Je ne sais pas dans quelle saison se trouve ton couple aujourd’hui. Au moment où j’écris ces lignes, le mien sort tout juste d’un hiver long et pesant pour entrer enfin dans la douceur d’un printemps attendu. Si, toi aussi, tu traverses une période compliquée avec ton époux, permets-moi de te partager une vérité simple, mais parfois difficile à admettre : tu n’as pas toujours raison.
Peut-être te mets-tu rarement en colère. Peut-être es-tu celle qui prie le plus dans ta maison, celle qui tient tout debout, celle qui semble mieux gérer les tempêtes. Et sans même t’en rendre compte, tu regardes ton mari à travers une grille de jugement, subtile, silencieuse parfois, mais bien présente. Elle s’entend dans ta manière de lui parler, se glisse dans tes pensées, et influence tes gestes.
Pourtant, la Parole de Dieu nous rappelle une réalité qui coupe court à toutes nos justifications. Dans Matthieu 7:3-5, il est écrit :
« Pourquoi vois-tu la paille qui est dans l’œil de ton frère, et n’aperçois-tu pas la poutre qui est dans le tien ? Ou comment peux-tu dire à ton frère : Laisse-moi ôter la paille de ton œil, toi qui as une poutre dans le tien ? »
Ton mari n’est pas parfait. Mais toi non plus. Alors cesse de le juger.
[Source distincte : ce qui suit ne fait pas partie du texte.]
(** [{ ...old, ...update }] on customization objects. *)
Definition mergeCustomization (old : option Customization.t)
    (update : Customization.t) : Customization.t :=
  let pick {A} (new : option A) (prev : option A) : option A :=
    match new with Some _ => new | None => prev end in
  {| Customization.name :=
       pick (Customization.name update) (old ≫= Customization.name);
     Customization.aiPersonality :=
       pick (Customization.aiPersonality update)
            (old ≫= Customization.aiPersonality);
     Customization.additionalContext :=
       pick (Customization.additionalContext update)
            (old ≫= Customization.additionalContext) |}.

(** The two theme statements at the end of the partial update. *)
Definition partialAddTheme (addTheme : option string)
    (customThemes : option (list string)) : option (list string) :=
  match addTheme with
  | Some (String c rest) =>
      let url := String c rest in
      let existingThemes := default [] customThemes in
      if negb (includes existingThemes url) && (length existingThemes <? 5)%nat
      then Some (existingThemes ++ [url])%list
      else customThemes
  | _ => customThemes
  end.

Definition partialRemoveTheme (removeTheme : option string)
    (customThemes : option (list string)) : option (list string) :=
  match removeTheme with
  | Some (String c rest) =>
      let url := String c rest in
      let existingThemes := default [] customThemes in
      Some (List.filter (λ t, negb (String.eqb t url)) existingThemes)
  | _ => customThemes
  end.

Definition partialNewSettings (settings : UserSettings.t)
    (args : PartialUpdate.t) : Result UserSettings.t :=
  let? core :=
    match PartialUpdate.coreProviderUpdates args with
    | Some updates =>
        forOf partialCore (map_to_list updates)
          (UserSettings.coreAIProviders settings)
    | None => Ok (UserSettings.coreAIProviders settings)
    end in
  let? custom :=
    match PartialUpdate.customProviderUpdates args with
    | Some updates =>
        forOf partialCustom (map_to_list updates)
          (UserSettings.customAIProviders settings)
    | None => Ok (UserSettings.customAIProviders settings)
    end in
  let? general :=
    match PartialUpdate.generalProviderUpdates args with
    | Some updates =>
        match UserSettings.generalProviders settings with
        | Some stored =>
            let? general :=
              forOf (partialGeneral true) (map_to_list updates) stored in
            Ok (Some general)
        | None =>
            let? general :=
              forOf (partialGeneral false) (map_to_list updates) ∅ in
            Ok (Some general)
        end
    | None => Ok (UserSettings.generalProviders settings)
    end in
  let models :=
    match PartialUpdate.customModelUpdates args with
    | Some updates =>
        foldl partialModel (UserSettings.customModels settings)
          (map_to_list updates)
    | None => UserSettings.customModels settings
    end in
  Ok {| UserSettings._id := UserSettings._id settings;
        UserSettings.userId := UserSettings.userId settings;
        UserSettings.searchProvider :=
          default (UserSettings.searchProvider settings)
                  (PartialUpdate.searchProvider args);
        UserSettings.searchIncludeSourcesByDefault :=
          default (UserSettings.searchIncludeSourcesByDefault settings)
                  (PartialUpdate.searchIncludeSourcesByDefault args);
        UserSettings.coreAIProviders := core;
        UserSettings.customAIProviders := custom;
        UserSettings.customModels := models;
        UserSettings.titleGenerationModel :=
          default (UserSettings.titleGenerationModel settings)
                  (PartialUpdate.titleGenerationModel args);
        UserSettings.customThemes :=
          partialRemoveTheme (PartialUpdate.removeTheme args)
            (partialAddTheme (PartialUpdate.addTheme args)
               (UserSettings.customThemes settings));
        UserSettings.mcpServers :=
          match PartialUpdate.mcpServers args with
          | Some servers => Some servers
          | None => UserSettings.mcpServers settings
          end;
        UserSettings.generalProviders := general;
        UserSettings.customization :=
          match PartialUpdate.customization args with
          | Some update =>
              Some (mergeCustomization (UserSettings.customization settings)
                      update)
          | None => UserSettings.customization settings
          end;
        UserSettings.onboardingCompleted :=
          UserSettings.onboardingCompleted settings |}.

Definition updateUserSettingsPartial (auth : UserIdentity)
    (args : PartialUpdate.t) : Mutation unit :=
  match auth with
  | unresolved _ => throw (ChatError "unauthorized:api")
  | resolved id =>
      let! settings := readSettings id in
      let! newSettings := await (partialNewSettings settings args) in
      save settings newSettings
  end.

(** **** getOnboardingStatus, completeOnboarding *)

(** [{ ...settings, onboardingCompleted: true }] *)
Definition withOnboardingCompleted (settings : UserSettings.t)
  : UserSettings.t :=
  {| UserSettings._id := UserSettings._id settings;
     UserSettings.userId := UserSettings.userId settings;
     UserSettings.searchProvider := UserSettings.searchProvider settings;
     UserSettings.searchIncludeSourcesByDefault :=
       UserSettings.searchIncludeSourcesByDefault settings;
     UserSettings.coreAIProviders := UserSettings.coreAIProviders settings;
     UserSettings.customAIProviders := UserSettings.customAIProviders settings;
     UserSettings.customModels := UserSettings.customModels settings;
     UserSettings.titleGenerationModel :=
       UserSettings.titleGenerationModel settings;
     UserSettings.customThemes := UserSettings.customThemes settings;
     UserSettings.mcpServers := UserSettings.mcpServers settings;
     UserSettings.generalProviders := UserSettings.generalProviders settings;
     UserSettings.customization := UserSettings.customization settings;
     UserSettings.onboardingCompleted := Some true |}.

(** Returns [{ shouldShowOnboarding }], or the object
    [{ error: "unauthorized:api" }]; [!settings.onboardingCompleted] is
    true when the field is missing. *)
Definition getOnboardingStatus (auth : UserIdentity) (db : Db)
  : string + bool :=
  match auth with
  | unresolved _ => inl "unauthorized:api"
  | resolved id =>
      inr (negb (default false
                   (UserSettings.onboardingCompleted (getSettings db id))))
  end.

Definition completeOnboarding (auth : UserIdentity) : Mutation unit :=
  match auth with
  | unresolved _ => throw (ChatError "unauthorized:api")
  | resolved id =>
      let! settings := readSettings id in
      save settings (withOnboardingCompleted settings)
  end.

End Handlers.

End Settings.

(** ** The model selector ([src/routes/__root.tsx]) *)

Module Selector.
Import Models.

(** [DisplayModel] is declared in [lib/models-providers-shared], outside
    the sources at hand; the memo of [ModelSelector] reads two things of
    a model, which are taken as parameters: its [adapters] ([None] when
    the field is missing) and its [isCustom] field ([None] when the
    object has no such key). *)
Section Grouping.
Context {DisplayModel : Type}.
Context (adapters : DisplayModel → option (list RegistryKey)).
Context (isCustom : DisplayModel → option bool).

(** [availableModels.filter((model) => !("isCustom" in model))] *)
Definition sharedModels (availableModels : list DisplayModel)
  : list DisplayModel :=
  List.filter (λ model, negb (bool_decide (is_Some (isCustom model))))
    availableModels.

(** [availableModels.filter((model) => "isCustom" in model &&
    model.isCustom)] *)
Definition customModels (availableModels : list DisplayModel)
  : list DisplayModel :=
  List.filter (λ model, bool_decide (isCustom model = Some true))
    availableModels.

(** [adapters?.[0]?.split(":")[0] || "unknown"], then [Built-in] for an
    internal provider. *)
Definition providerKey (model : DisplayModel) : string :=
  let provider :=
    match adapters model with
    | Some (adapter :: _) =>
        match splitHead adapter with
        | EmptyString => "unknown"
        | String c rest => String c rest
        end
    | _ => "unknown"
    end in
  if startsWith "i3-" provider then "Built-in" else provider.

(** One call of the reducer: [if (!acc[providerKey]) acc[providerKey] =
    []; acc[providerKey].push(model)].  Under a key that plain objects
    inherit, [acc[providerKey]] is the inherited value, which is truthy
    and has no [push]. *)
Definition groupStep (acc : gmap string (list DisplayModel))
    (model : DisplayModel) : Result (gmap string (list DisplayModel)) :=
  let key := providerKey model in
  match acc !! key with
  | Some group => Ok (<[key := (group ++ [model])%list]> acc)
  | None =>
      if bool_decide (key ∈ ObjectPrototypeKeys)
      then Err (TypeError "acc[providerKey].push is not a function")
      else Ok (<[key := [model]]> acc)
  end.

Definition groupedSharedModels (availableModels : list DisplayModel)
  : Result (gmap string (list DisplayModel)) :=
  forOf groupStep (sharedModels availableModels) ∅.

End Grouping.

End Selector.

(** ** Reference definitions *)

Module Reference.
Import Models Settings.

(** [available_adapters] as the specification words it: the adapters, in
    catalog order, whose provider segment is a key of the enabled
    providers or carries the internal prefix. *)
Definition available_adapters_spec (providers : gmap string ResolvedProvider.t)
    (adapters : list RegistryKey) : list RegistryKey :=
  List.filter
    (λ adapter,
       bool_decide (splitHead adapter ∈ dom providers)
       || startsWith "i3-" (splitHead adapter))
    adapters.

(** A credential stored under [providerId] that is switched on, in either
    provider record. *)
Definition enabledCredential (settings : UserSettings.t) (providerId : string)
  : Prop :=
  (∃ c, UserSettings.coreAIProviders settings !! providerId = Some c
        ∧ CoreAIProvider.enabled c = true)
  ∨ (∃ c, UserSettings.customAIProviders settings !! providerId = Some c
          ∧ CustomAIProvider.enabled c = true).

(** A credential stored under [providerId] that is switched off. *)
Definition disabledCredential (settings : UserSettings.t) (providerId : string)
  : Prop :=
  (∃ c, UserSettings.coreAIProviders settings !! providerId = Some c
        ∧ CoreAIProvider.enabled c = false)
  ∨ (∃ c, UserSettings.customAIProviders settings !! providerId = Some c
          ∧ CustomAIProvider.enabled c = false).

(** What the resolver hands to [decryptKey]: the encrypted keys of the
    enabled credentials, [None] being the missing key of an enabled
    custom provider stored without one. *)
Definition decryptedCiphertext (settings : UserSettings.t) (c : option string)
  : Prop :=
  (∃ k p, UserSettings.coreAIProviders settings !! k = Some p
          ∧ CoreAIProvider.enabled p = true
          ∧ Some (CoreAIProvider.encryptedKey p) = c)
  ∨ (∃ k p, UserSettings.customAIProviders settings !! k = Some p
            ∧ CustomAIProvider.enabled p = true
            ∧ CustomAIProvider.encryptedKey p = c).

(** The document a read finds for [userId] once [value] was saved over
    the settings read for [userId]: the patched first document of the
    user, or the freshly inserted one. *)
Definition readBack (db : Db) (userId : string) (value : UserSettings.t)
  : UserSettings.t :=
  match list_find (λ d, UserSettings.userId d = userId) db with
  | Some (i, d) => withId i (patched d value)
  | None => withId (length db) value
  end.

(** The collaborator never rejects an encryption. *)
Definition encryptionTotal (K : KeyManagement) : Prop :=
  ∀ plaintext, isOk (encryptKey plaintext) = true.

(** One loop iteration that rewrites the entry stored under its own key
    and nothing else: [step] computes the entry's new content from the
    key, the request and the current content, or throws. *)
Definition keyed {V A} (step : string → V → option A → Result (option A))
    (acc : gmap string A) (entry : string * V) : Result (gmap string A) :=
  let? content := step entry.1 entry.2 (acc !! entry.1) in
  Ok (partial_alter (λ _, content) entry.1 acc).

Definition configurationError : Failure :=
  Error "API key is required for non-internal providers".

Definition unknownProviderError (providerId : string) : Failure :=
  Error ("Unknown provider: " +:+ providerId).

Definition unauthorized : Failure := ChatError "unauthorized:api".

Definition undefinedRead : Failure :=
  TypeError "Cannot read properties of undefined (reading 'encryptedKey')".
Si le Saint-Esprit te parle, si tu reçois des révélations, des rêves, ou même des visions, ce n’est pas pour t’élever au-dessus de lui. C’est parce que Dieu souhaite t’utiliser comme instrument de paix et de transformation dans ta maison. Mais pour cela, il faut accepter d’être travaillée, affinée, corrigée… parfois même secouée.
Ne résiste plus. Laisse Dieu ajuster ton regard, ton attitude, ton cœur.
C’est sur ce chemin-là, celui de la douceur, de l’humilité et de l’obéissance que se trouvent la paix et la joie que tu désires tant.